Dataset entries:
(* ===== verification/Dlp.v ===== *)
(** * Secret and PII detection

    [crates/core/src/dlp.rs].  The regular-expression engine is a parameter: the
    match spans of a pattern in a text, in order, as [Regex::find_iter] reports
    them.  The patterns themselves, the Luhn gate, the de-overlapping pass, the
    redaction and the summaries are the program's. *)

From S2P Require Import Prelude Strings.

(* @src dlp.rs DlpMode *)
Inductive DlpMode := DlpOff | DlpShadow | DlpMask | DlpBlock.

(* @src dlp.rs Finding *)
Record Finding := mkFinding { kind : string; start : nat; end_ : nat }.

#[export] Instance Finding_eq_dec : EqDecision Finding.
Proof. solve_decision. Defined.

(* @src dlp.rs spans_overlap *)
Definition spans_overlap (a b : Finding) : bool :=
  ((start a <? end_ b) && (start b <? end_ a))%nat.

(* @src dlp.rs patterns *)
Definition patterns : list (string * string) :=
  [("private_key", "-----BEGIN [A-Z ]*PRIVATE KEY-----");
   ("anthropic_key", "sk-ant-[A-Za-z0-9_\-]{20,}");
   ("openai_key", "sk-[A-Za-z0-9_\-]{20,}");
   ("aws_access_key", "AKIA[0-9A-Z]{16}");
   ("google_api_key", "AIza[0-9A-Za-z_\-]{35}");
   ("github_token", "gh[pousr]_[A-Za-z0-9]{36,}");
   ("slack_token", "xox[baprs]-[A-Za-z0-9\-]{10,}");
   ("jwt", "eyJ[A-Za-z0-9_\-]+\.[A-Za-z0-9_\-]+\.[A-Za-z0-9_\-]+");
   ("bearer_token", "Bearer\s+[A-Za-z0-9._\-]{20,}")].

...

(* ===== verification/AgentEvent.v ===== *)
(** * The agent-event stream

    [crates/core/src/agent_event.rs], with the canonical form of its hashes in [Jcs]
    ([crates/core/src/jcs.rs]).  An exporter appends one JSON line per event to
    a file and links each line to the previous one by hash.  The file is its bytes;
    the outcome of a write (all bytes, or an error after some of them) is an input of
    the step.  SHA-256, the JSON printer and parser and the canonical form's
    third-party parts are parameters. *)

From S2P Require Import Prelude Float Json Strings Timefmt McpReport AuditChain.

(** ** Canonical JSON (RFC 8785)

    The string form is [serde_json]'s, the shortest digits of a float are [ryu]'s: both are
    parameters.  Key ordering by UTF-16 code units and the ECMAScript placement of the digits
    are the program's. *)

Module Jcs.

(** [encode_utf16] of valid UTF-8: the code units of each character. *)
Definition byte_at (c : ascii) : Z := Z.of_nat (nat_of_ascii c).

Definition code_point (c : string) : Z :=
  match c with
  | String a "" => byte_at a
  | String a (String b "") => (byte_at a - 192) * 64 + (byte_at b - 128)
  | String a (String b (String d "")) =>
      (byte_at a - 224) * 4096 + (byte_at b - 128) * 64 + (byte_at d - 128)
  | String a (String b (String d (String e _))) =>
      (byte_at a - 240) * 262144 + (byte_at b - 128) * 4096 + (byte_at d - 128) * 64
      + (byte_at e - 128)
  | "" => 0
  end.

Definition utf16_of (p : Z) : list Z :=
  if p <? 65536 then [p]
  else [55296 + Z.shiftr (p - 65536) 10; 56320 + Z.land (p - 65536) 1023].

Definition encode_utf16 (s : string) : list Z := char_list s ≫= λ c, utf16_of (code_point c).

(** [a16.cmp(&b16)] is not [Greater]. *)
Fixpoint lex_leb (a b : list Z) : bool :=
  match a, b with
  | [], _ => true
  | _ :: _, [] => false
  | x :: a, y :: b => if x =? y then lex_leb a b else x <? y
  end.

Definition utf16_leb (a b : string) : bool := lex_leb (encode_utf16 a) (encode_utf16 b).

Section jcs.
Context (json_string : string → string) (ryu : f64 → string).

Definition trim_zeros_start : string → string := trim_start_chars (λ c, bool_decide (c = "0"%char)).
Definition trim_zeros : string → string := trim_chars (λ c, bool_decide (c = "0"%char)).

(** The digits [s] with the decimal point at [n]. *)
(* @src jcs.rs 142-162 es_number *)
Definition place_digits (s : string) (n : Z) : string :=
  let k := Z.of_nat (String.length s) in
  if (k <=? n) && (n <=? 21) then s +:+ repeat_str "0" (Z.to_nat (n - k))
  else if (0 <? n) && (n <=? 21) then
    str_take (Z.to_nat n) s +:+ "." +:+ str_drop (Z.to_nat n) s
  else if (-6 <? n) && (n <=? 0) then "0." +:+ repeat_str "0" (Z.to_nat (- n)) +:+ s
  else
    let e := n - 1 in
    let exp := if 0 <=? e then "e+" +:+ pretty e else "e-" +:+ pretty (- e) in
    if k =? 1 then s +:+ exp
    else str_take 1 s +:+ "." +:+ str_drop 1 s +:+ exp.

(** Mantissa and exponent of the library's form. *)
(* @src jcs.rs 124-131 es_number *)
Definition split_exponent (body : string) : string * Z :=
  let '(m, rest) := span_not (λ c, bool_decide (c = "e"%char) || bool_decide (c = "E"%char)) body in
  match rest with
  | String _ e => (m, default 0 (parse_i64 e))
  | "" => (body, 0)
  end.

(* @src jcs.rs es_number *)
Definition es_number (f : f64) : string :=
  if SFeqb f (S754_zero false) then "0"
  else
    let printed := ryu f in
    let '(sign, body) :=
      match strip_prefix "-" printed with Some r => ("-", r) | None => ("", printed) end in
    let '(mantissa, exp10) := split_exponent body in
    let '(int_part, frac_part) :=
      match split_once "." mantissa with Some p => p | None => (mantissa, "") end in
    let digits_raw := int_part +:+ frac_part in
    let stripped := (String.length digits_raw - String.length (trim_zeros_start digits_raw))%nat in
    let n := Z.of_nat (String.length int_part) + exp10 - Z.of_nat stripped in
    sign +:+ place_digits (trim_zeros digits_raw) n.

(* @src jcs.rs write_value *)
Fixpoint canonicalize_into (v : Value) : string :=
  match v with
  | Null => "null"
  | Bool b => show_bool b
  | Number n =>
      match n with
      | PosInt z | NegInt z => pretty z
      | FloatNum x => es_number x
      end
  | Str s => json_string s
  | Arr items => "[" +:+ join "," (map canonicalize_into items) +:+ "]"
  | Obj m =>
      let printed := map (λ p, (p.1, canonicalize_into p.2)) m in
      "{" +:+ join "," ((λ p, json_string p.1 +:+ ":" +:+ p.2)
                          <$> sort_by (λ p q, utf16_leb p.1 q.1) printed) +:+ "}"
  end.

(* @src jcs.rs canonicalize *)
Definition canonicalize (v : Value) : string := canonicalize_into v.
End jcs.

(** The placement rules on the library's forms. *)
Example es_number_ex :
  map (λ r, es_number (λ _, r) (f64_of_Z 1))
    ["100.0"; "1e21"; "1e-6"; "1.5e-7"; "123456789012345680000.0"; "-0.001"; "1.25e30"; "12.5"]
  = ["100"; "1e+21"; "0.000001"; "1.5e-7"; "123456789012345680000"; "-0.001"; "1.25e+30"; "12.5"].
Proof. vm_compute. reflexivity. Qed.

### [REQUIRED WORK]
Out of the data above, transcribe exactly and only the lines starting with the line that has "(** ** Canonical JSON (RFC 8785)" and going on through the line that has "Module Jcs.", both included.

### [EXERCISE SOLUTION]
(** ** Canonical JSON (RFC 8785)

    The string form is [serde_json]'s, the shortest digits of a float are [ryu]'s: both are
    parameters.  Key ordering by UTF-16 code units and the ECMAScript placement of the digits
    are the program's. *)

Module Jcs.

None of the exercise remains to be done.